• [Exercise data]:
<<<<

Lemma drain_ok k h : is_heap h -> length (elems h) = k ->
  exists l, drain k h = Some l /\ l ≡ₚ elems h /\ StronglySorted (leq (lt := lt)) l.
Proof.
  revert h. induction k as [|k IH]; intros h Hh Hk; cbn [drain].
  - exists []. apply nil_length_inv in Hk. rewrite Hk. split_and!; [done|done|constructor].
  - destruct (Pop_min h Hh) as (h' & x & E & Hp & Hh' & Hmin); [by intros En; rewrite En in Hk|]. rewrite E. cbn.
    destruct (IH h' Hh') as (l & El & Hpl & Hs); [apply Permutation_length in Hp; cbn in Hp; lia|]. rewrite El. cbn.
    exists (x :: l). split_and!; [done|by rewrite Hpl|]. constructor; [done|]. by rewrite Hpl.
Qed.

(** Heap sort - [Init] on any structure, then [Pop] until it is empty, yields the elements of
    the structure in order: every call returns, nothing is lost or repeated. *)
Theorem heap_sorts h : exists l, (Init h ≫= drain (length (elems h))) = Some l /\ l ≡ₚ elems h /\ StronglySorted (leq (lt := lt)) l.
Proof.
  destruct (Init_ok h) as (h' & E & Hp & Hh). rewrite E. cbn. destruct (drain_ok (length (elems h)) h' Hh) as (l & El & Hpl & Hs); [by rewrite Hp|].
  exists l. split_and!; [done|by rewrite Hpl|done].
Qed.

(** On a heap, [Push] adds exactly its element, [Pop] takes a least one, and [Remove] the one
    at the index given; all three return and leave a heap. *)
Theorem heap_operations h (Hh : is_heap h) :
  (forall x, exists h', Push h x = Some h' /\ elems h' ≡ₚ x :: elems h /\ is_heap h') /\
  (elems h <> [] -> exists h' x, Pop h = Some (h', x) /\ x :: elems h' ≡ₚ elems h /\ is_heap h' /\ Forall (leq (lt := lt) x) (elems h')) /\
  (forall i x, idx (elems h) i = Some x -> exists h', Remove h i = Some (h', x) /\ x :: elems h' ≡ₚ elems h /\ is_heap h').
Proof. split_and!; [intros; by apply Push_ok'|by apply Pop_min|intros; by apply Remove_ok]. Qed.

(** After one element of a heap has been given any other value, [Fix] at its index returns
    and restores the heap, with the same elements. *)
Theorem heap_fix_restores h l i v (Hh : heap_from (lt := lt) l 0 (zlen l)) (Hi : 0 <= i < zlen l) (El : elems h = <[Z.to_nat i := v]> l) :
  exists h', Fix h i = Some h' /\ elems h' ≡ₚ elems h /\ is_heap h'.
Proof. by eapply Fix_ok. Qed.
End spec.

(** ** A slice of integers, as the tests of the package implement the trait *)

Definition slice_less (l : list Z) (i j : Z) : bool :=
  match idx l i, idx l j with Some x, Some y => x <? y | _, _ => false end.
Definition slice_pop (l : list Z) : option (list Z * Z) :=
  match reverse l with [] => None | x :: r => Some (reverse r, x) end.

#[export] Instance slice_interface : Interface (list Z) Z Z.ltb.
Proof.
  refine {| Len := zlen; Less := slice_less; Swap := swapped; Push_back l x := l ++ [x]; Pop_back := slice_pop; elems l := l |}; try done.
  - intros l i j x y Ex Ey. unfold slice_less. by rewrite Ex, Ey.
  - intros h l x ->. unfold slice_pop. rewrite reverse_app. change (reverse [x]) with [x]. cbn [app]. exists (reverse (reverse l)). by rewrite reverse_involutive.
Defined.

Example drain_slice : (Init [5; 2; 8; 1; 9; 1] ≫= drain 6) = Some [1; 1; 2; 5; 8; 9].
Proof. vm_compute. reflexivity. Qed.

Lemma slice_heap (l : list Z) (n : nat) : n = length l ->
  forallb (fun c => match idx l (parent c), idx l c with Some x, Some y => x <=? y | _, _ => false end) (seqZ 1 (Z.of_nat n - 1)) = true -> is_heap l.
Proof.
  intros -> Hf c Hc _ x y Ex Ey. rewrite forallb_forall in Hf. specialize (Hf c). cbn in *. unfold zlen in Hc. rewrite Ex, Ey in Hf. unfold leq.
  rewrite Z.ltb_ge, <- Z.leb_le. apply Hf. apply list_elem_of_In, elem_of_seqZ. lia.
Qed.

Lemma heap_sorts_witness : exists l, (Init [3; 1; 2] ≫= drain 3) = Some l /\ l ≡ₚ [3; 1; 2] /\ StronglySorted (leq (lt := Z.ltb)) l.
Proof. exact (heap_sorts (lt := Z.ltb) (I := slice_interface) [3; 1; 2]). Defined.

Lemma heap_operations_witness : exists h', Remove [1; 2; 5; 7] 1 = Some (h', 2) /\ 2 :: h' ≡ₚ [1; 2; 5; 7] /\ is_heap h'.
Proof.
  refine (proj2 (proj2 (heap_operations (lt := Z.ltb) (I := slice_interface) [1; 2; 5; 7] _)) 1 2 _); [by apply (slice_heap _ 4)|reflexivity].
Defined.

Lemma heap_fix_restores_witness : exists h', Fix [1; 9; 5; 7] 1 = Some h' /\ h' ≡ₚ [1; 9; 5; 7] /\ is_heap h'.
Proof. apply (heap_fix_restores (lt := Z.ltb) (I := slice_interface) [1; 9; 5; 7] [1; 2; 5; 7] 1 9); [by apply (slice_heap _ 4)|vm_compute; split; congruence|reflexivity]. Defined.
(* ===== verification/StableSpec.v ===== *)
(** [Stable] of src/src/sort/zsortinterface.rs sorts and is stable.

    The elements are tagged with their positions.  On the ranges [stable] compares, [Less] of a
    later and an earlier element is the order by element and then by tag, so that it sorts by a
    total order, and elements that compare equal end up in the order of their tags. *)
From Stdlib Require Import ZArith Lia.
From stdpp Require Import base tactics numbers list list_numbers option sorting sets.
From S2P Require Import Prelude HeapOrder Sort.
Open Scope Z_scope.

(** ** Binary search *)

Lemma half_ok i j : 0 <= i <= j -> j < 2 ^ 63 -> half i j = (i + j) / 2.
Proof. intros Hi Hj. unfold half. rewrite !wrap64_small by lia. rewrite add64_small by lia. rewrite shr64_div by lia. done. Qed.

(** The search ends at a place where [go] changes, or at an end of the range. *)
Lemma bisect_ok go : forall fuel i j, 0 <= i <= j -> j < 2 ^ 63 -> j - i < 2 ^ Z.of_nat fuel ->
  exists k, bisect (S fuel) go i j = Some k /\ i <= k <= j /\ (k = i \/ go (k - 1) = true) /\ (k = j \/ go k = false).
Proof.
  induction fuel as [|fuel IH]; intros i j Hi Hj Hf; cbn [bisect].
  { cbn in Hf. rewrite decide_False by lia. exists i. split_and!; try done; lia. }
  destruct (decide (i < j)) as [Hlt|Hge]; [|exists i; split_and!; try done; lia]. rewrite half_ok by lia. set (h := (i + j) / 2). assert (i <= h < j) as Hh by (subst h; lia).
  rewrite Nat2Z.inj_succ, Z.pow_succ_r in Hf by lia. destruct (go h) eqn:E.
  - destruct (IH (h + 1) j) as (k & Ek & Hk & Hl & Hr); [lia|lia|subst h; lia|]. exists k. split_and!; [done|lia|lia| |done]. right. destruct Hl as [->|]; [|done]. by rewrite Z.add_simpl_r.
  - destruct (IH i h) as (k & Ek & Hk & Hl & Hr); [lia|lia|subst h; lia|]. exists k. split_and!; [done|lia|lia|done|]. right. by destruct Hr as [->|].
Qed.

>>>>

• [What the task asks]: For this task, write out exactly the lines of the entries above, starting at the line with "(** The search" and ending at the line with "- destruct (IH (h", both included, and no others.

• [Answer space]:
(** The search ends at a place where [go] changes, or at an end of the range. *)
Lemma bisect_ok go : forall fuel i j, 0 <= i <= j -> j < 2 ^ 63 -> j - i < 2 ^ Z.of_nat fuel ->
  exists k, bisect (S fuel) go i j = Some k /\ i <= k <= j /\ (k = i \/ go (k - 1) = true) /\ (k = j \/ go k = false).
Proof.
  induction fuel as [|fuel IH]; intros i j Hi Hj Hf; cbn [bisect].
  { cbn in Hf. rewrite decide_False by lia. exists i. split_and!; try done; lia. }
  destruct (decide (i < j)) as [Hlt|Hge]; [|exists i; split_and!; try done; lia]. rewrite half_ok by lia. set (h := (i + j) / 2). assert (i <= h < j) as Hh by (subst h; lia).
  rewrite Nat2Z.inj_succ, Z.pow_succ_r in Hf by lia. destruct (go h) eqn:E.
  - destruct (IH (h + 1) j) as (k & Ek & Hk & Hl & Hr); [lia|lia|subst h; lia|]. exists k. split_and!; [done|lia|lia| |done]. right. destruct Hl as [->|]; [|done]. by rewrite Z.add_simpl_r.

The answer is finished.